Rynhold describes Netanyahu’s willingness to break rules and attack institutions as a departure even from Israel’s rough-and-tumble politics. Eventually, Rynhold said, the prime minister’s behavior united the country’s fractious political spectrum, with lawmakers of many stripes vowing to end a political crisis that has seen Israelis forced to vote in four elections in just two years.

“It’s nothing to do with policy or ideology at this point. It’s character,” Rynhold said.

Few national politicians have had a relationship with Netanyahu more complex and tumultuous than Bennett, who first entered politics 15 years ago as his chief of staff. Bennett, along with his second-in-command, Ayelet Shaked, helped transform Netanyahu from leader of the opposition to prime minister.

Bennett named his first son after Netanyahu’s brother Yoni, who died in the famed 1976 raid in Entebbe, Uganda, to free more than 100 Israelis taken hostage by Palestinian hijackers.

But in 2008, both Bennett and Shaked abruptly abandoned their positions at Netanyahu’s side. Although they refused to officially explain their departure, it was widely reported in the Israeli media that the two had run afoul of Netanyahu’s wife, Sara.

When Bennett returned to the Knesset in 2013 as head of the pro-settler Jewish Home party, Sara Netanyahu submitted a handwritten request to Israeli authorities asking for damaging intelligence on Bennett and his wife, Gilat, according to Israel’s Channel 12. Another Channel 12 report said Benjamin Netanyahu pushed for a smear campaign against the Bennett family with a series of articles on the Israeli news site Walla, including one about Gilat Bennett working as a pastry chef at a non-kosher restaurant.

Netanyahu’s alleged manipulation of his friendship with the site’s former owner is now at the center of one of the corruption cases against the prime minister. The Netanyahus have denied any wrongdoing.

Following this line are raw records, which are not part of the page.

(** C8: when the first transport attempt of [connect] fails with an
    authentication or SSH error and the prompt loop then succeeds, the
    password accepted is one the user typed at a prompt, it is written into
    the connection's host-local layer and into the user-local layer of its
    user, and every connection of the same user with no host-local
    [fab_password] sees it in its merged environment; the global layer is
    untouched.  A connection whose transport accepts its merged environment
    connects without any prompt or output. *)
Theorem connect_caches_password :
  (forall (dict_repr : gmap string string -> string) (depth : nat)
          (ssh_connect : pyval -> pyval -> pyval -> pyval -> pyval -> pyval -> res unit)
          (st st' : store) (c c' : hconn) (inputs rest : list (option string))
          (evs : list event),
     (_do_connect ssh_connect (conn_env st c) = Err AuthenticationException
      \/ _do_connect ssh_connect (conn_env st c) = Err SSHException) ->
     connect dict_repr depth ssh_connect st c inputs = (evs, Ok (st', c', rest)) ->
     exists pw,
       In (Some pw) inputs /\ (exists pr, In (Prompt pr) evs)
       /\ hc_host_env c' !! "fab_password" = Some (PStr pw)
       /\ user_env st' c' !! "fab_password" = Some (PStr pw)
       /\ hc_user c' = hc_user c
       /\ st_global st' = st_global st
       /\ (forall c2 : hconn, hc_user c2 = hc_user c ->
             hc_host_env c2 !! "fab_password" = None ->
             conn_env st' c2 !! "fab_password" = Some (PStr pw)))
  /\ (forall (dict_repr : gmap string string -> string) (depth : nat)
          (ssh_connect : pyval -> pyval -> pyval -> pyval -> pyval -> pyval -> res unit)
          (st : store) (c : hconn) (inputs : list (option string)),
     is_Some (conn_env st c !! "fab_new_host_key") ->
     _do_connect ssh_connect (conn_env st c) = Ok tt ->
     connect dict_repr depth ssh_connect st c inputs =
       ([], Ok (st, {| hc_user := hc_user c; hc_host_env := hc_host_env c;
                       hc_session := hc_session c; hc_connected := true |}, inputs))).
Proof.
  split.
  - intros dict_repr depth ssh_connect st st' c c' inputs rest evs Hfirst H.
    unfold connect in H.
    destruct (env_get (conn_env st c) "fab_new_host_key") as [k|e]; cbn in H; [|discriminate].
    destruct Hfirst as [E|E]; rewrite E in H;
    destruct (password_loop dict_repr depth ssh_connect _ inputs) as [evs1 [[pw rest1]|e]] eqn:Hp;
      cbn in H; try discriminate;
    injection H as <- <- <- <-;
    destruct (password_loop_input dict_repr depth ssh_connect _ _ _ _ _ Hp) as [Hin [pr Hpr]];
    exists pw; (split; [exact Hin|]); (split; [exists pr; rewrite app_nil_r; exact Hpr|]);
    unfold conn_env, get_env, dict_update, user_env, set_password;
    cbn [hc_host_env hc_user st_global st_users];
    (split; [apply lookup_insert_eq|]);
    (split; [rewrite lookup_insert_eq; cbn [default]; apply lookup_insert_eq|]);
    (split; [reflexivity|]); (split; [reflexivity|]);
    intros c2 Hu Hn; rewrite Hu, lookup_insert_eq; cbn [default from_option id];
    rewrite !lookup_union, Hn, lookup_insert_eq;
    destruct (st_global st !! "fab_password"); reflexivity.
  - intros dict_repr depth ssh_connect st c inputs [k Hk] Hok. unfold connect, env_get.
    rewrite Hk, Hok. reflexivity.
Qed.

Lemma connect_caches_password_witness :
  match connect some_dict_repr 10 (ssh_accepts "s3cret") run_store (mk_conn "A" 22 "alice" 0)
          [Some "wrong"; Some "s3cret"] with
  | (evs, Ok (st', c', rest)) =>
      exists pw, conn_env st' (mk_conn "B" 22 "alice" 1) !! "fab_password" = Some (PStr pw)
  | _ => False
  end
  /\ connect some_dict_repr 10 (ssh_accepts "s3cret")
       {| st_global := ENV0 "alice" "ts";
          st_users := {["alice" := <["fab_password" := PStr "s3cret"]> {["fab_user" := PStr "alice"]}]} |}
       (mk_conn "B" 22 "alice" 1) []
     = ([], Ok ({| st_global := ENV0 "alice" "ts";
                   st_users := {["alice" := <["fab_password" := PStr "s3cret"]>
                                              {["fab_user" := PStr "alice"]}]} |},
                {| hc_user := "alice"; hc_host_env := hc_host_env (mk_conn "B" 22 "alice" 1);
                   hc_session := 1; hc_connected := true |}, [])).
Proof.
  destruct connect_caches_password as [H1 H2]. split.
  - destruct (connect some_dict_repr 10 (ssh_accepts "s3cret") run_store (mk_conn "A" 22 "alice" 0)
                [Some "wrong"; Some "s3cret"]) as [evs [[[st' c'] rest]|e]] eqn:E.
    + assert (Hd : _do_connect (ssh_accepts "s3cret") (conn_env run_store (mk_conn "A" 22 "alice" 0))
                   = Err AuthenticationException) by (vm_compute; reflexivity).
      destruct (H1 _ _ _ _ _ _ _ _ _ _ (or_introl Hd) E) as (pw & _ & _ & _ & _ & _ & _ & Hsib).
      exists pw. apply Hsib; reflexivity.
    + vm_compute in E. discriminate.
  - apply H2; vm_compute; [eexists|]; reflexivity.
Defined.

(** ** Lemmas on the command lines of [run] and [sudo] *)

Lemma concat_map_app (f : ascii -> string) (s t : string) :
  concat_map f (s ++ t) = (concat_map f s ++ concat_map f t)%string.
Proof.
  induction s as [|c s IH]; [reflexivity|]. cbn [String.append concat_map].
  rewrite IH. apply string_app_assoc.
Qed.

Lemma replace_char_app (o : ascii) (n s t : string) :
  replace_char o n (s ++ t) = (replace_char o n s ++ replace_char o n t)%string.
Proof. apply concat_map_app. Qed.

Lemma replace_char_absent (o : ascii) (n s : string) :
  str_has o s = false -> replace_char o n s = s.
Proof.
  induction s as [|c s IH]; [reflexivity|]. cbn [str_has]. intros H.
  apply orb_false_iff in H as [Hc Hs]. unfold replace_char. cbn [concat_map].
  rewrite Ascii.eqb_sym, Hc. fold (replace_char o n s). rewrite IH by exact Hs.
  reflexivity.
Qed.

Lemma fmt_loop1_no_pct (s : string) :
  forall n a, String.length s <= n -> str_has "%" s = false -> fmt_loop1 n a s = Ok (s, a).
Proof.
  induction s as [|c s IH]; intros n a Hl H.
  - destruct n; reflexivity.
  - cbn [String.length] in Hl. cbn [str_has] in H.
    apply orb_false_iff in H as [Hc Hs].
    destruct n as [|n]; [lia|]. cbn [fmt_loop1].
    rewrite Ascii.eqb_sym, Hc. rewrite (IH n a) by (auto; lia). reflexivity.
Qed.

Lemma fmt_loop1_app_plain (p t : string) :
  forall n a, str_has "%" p = false ->
  fmt_loop1 (String.length p + n) a (p ++ t) =
    ('(r, a') ← fmt_loop1 n a t; Ok (p ++ r, a')).
Proof.
  induction p as [|c p IH]; intros n a Hp; cbn [String.length String.append plus].
  - destruct (fmt_loop1 n a t) as [[r a']|e]; reflexivity.
  - cbn [str_has] in Hp. apply orb_false_iff in Hp as [Hc Hp].
    cbn [fmt_loop1]. rewrite Ascii.eqb_sym, Hc, IH by exact Hp.
    destruct (fmt_loop1 n a t) as [[r a']|e]; reflexivity.
Qed.

Lemma fmt_loop1_pct_step (f : nat) (a : argst) (s : string) :
  fmt_loop1 (S f) a (String "%" s) =
    match s with
    | String "(" _ => Err TypeError
    | _ =>
        '(out, a', rest) ← format_spec (fun _ => "") ∅ a s;
        '(r, a'') ← fmt_loop1 f a' rest; Ok (out ++ r, a'')
    end.
Proof. reflexivity. Qed.

(** [%s] takes the single argument as it is. *)
Lemma format_spec_s (d : gmap string string -> string) (env : gmap string string) (x q : string) :
  format_spec d env {| a_src := ArgVal x; a_used := false |} (String "s" q) =
    Ok (x, {| a_src := ArgVal x; a_used := true |}, q).
Proof. reflexivity. Qed.

(** A template with one [%s] and no other [%]. *)
Lemma py_format1_template (p q x : string) :
  str_has "%" p = false -> str_has "%" q = false ->
  py_format1 (p ++ "%s" ++ q) x = Ok (p ++ x ++ q).
Proof.
  intros Hp Hq. unfold py_format1. rewrite string_length_app.
  rewrite fmt_loop1_app_plain by exact Hp.
  cbn [String.append String.length]. rewrite fmt_loop1_pct_step.
  cbv beta iota. rewrite format_spec_s. cbn [mbind res_bind].
  rewrite fmt_loop1_no_pct by (auto; lia). reflexivity.
Qed.

(** A template without any [%] leaves the argument unconverted. *)
Lemma py_format1_no_pct (p x : string) :
  str_has "%" p = false -> py_format1 p x = Err TypeError.
Proof.
  intros Hp. unfold py_format1. rewrite fmt_loop1_no_pct by (auto; lia). reflexivity.
Qed.

Lemma escape_app (s t : string) :
  _escape_bash_specialchars (s ++ t) =
    (_escape_bash_specialchars s ++ _escape_bash_specialchars t)%string.
Proof. apply replace_char_app. Qed.

(** X1: [_escape_bash_specialchars] loses nothing: turning each [\$] of
    its result back into [$] gives the original command, so two different
    commands never escape to the same text. *)
Theorem escape_bash_specialchars_roundtrip (cmd : string) :
  unescape_dollar (_escape_bash_specialchars cmd) = cmd.
Proof.
  induction cmd as [|c s IH]; [reflexivity|].
  unfold _escape_bash_specialchars, replace_char. cbn [concat_map].
  fold (replace_char "$" "\$" s). fold (_escape_bash_specialchars s).
  destruct (Ascii.eqb c "$") eqn:E.
  - apply Ascii.eqb_eq in E. subst c. cbn. rewrite IH. reflexivity.
  - cbn [String.append]. cbn [unescape_dollar].
    destruct (Ascii.eqb c "\") eqn:B.
    + apply Ascii.eqb_eq in B. subst c.
      destruct s as [|d s'].
      * reflexivity.
      * unfold _escape_bash_specialchars, replace_char in *. cbn [concat_map] in *.
        destruct (Ascii.eqb d "$") eqn:D.
        -- cbn [String.append]. cbv [Ascii.eqb Bool.eqb]. f_equal. exact IH.
        -- cbn [String.append]. rewrite D. f_equal. exact IH.
    + f_equal. exact IH.
Qed.

(** X2: when [fab_shell] is a template [p%sq] with no other [%], [run]
    prints the lazily formatted command [c] and executes
    [p + c.replace('"', '\\"') + q] with every [$] escaped, in the template
    as in the command. *)
Theorem run_command_shell_template (dict_repr : gmap string string -> string) (d : nat)
    (env : Env) (cmd c p q : string) :
  lazy_fmt dict_repr d env cmd = Ok c ->
  env !! "fab_shell" = Some (PStr (p ++ "%s" ++ q)) ->
  str_has "%" p = false -> str_has "%" q = false ->
  run_command dict_repr d env cmd =
    Ok (c, (_escape_bash_specialchars p ++ _escape_bash_specialchars (escape_quotes c)
            ++ _escape_bash_specialchars q)%string).
Proof.
  intros Hc Hs Hp Hq. unfold run_command. rewrite Hc. cbn [mbind res_bind].
  unfold env_get. rewrite Hs. cbn [mbind res_bind pct_str].
  rewrite py_format1_template by assumption. cbn [mbind res_bind].
  rewrite !escape_app. reflexivity.
Qed.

Despite the acrimony, Bennett served under Netanyahu as economy and religious services minister from 2013 to 2015 and as education minister from 2015 to 2019. In that year, Netanyahu fired him and Shaked, who was justice minister, without explanation.

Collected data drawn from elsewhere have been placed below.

(** * aws_billing_exporter: the collector, embedded and verified

    A shallow embedding of [aws_billing_exporter.go]: the metric catalog,
    the filter parsing of [filterServerMetrics] and [NewExporter], the
    billing client closure of [fetchHTTP], [scrape], [Collect] and
    [Describe], the [String] method of the flag's map type and the default
    value of the metrics flag.

    Go maps are [gmap]s, the [map[int]struct{}] set is a [gset], and a
    pointer is an [option]: the fields of the billing response are the
    SDK's pointers, and reading through a nil one panics.  Effectful code
    ([Collect], [scrape], the fetch closure) is written as a program
    [prog] over the operations the source performs on shared objects (the
    mutex, the scrape counter, the clock, the cost explorer client, the
    logger and the metric channel); the same program is run by one
    goroutine in [run], against a service that answers and a reader that
    takes every sample, and by several at once in [pool_step], against an
    [outside] that may leave a call or a send waiting.

    Outside the model: the HTTP server and the flag parsing of [main], the
    creation of the AWS session and client (taken as given once an
    exporter exists), what the SDK client does inside one call of
    [GetCostAndUsage] (such as its retries), and the text exposition of
    the samples. *)

From Stdlib Require Import ZArith Ascii String SpecFloat.
From stdpp Require Import base gmap list strings pretty sorting.

Local Open Scope Z_scope.

(** ** Go values *)

(** A Go [(value, error)] return: [Err] carries the error's message and no
    value (the source returns [nil] next to every non-nil error). *)
Inductive result (A : Type) : Type :=
| Ok (a : A)
| Err (e : string).
Arguments Ok {A} a.
Arguments Err {A} e.

#[global] Instance result_ret : MRet result := @Ok.
#[global] Instance result_bind : MBind result := λ A B f r,
  match r with
  | Ok a => f a
  | Err e => Err e
  end.

(** [float64] values as IEEE 754 binary64 data. *)
Definition float64 : Type := spec_float.
Definition float64_0 : float64 := S754_zero false.
Definition float64_1 : float64 := S754_finite false 4503599627370496 (-52).

#[global] Instance float64_eq_dec : EqDecision float64.
Proof. unfold float64. solve_decision. Defined.

(** Go's [int] is 64 bits wide on the platforms the exporter is built for. *)
Definition minInt : Z := - 2 ^ 63.
Definition maxInt : Z := 2 ^ 63 - 1.

(** ** [strings.Split] and [strconv.Atoi] *)

(** [strings.Split s sep] for a one-byte separator: the pieces between the
    occurrences of [sep]; the empty string gives one empty piece. *)
Fixpoint Split (s : string) (sep : ascii) : list string :=
  match s with
  | EmptyString => [EmptyString]
  | String c s' =>
      if Ascii.eqb c sep then EmptyString :: Split s' sep
      else match Split s' sep with
           | t :: ts => String c t :: ts
           | [] => [String c EmptyString]
           end
  end.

Now Bennett is on the cusp of replacing his former boss, leading a bare-majority government that would include left-wing members and the Islamist party, Ra’am. A photograph of Ra’am leader Mansour Abbas signing the coalition agreement at a table with Bennett and Lapid — marking the first time an Arab party has joined an Israeli governing coalition — circulated widely in Israel.

Political observers say a government composed of such diverse members may be forced to bypass controversial issues, such as reviving peace negotiations with the Palestinians or expanding settlements in occupied territories. Instead, conservative and liberal parties are likely to focus on a consensus agenda of improving the economy, health care and education.

“It may be that they can finally take a more national view,” Rynhold said. “At the end of the day, they are all pragmatic.”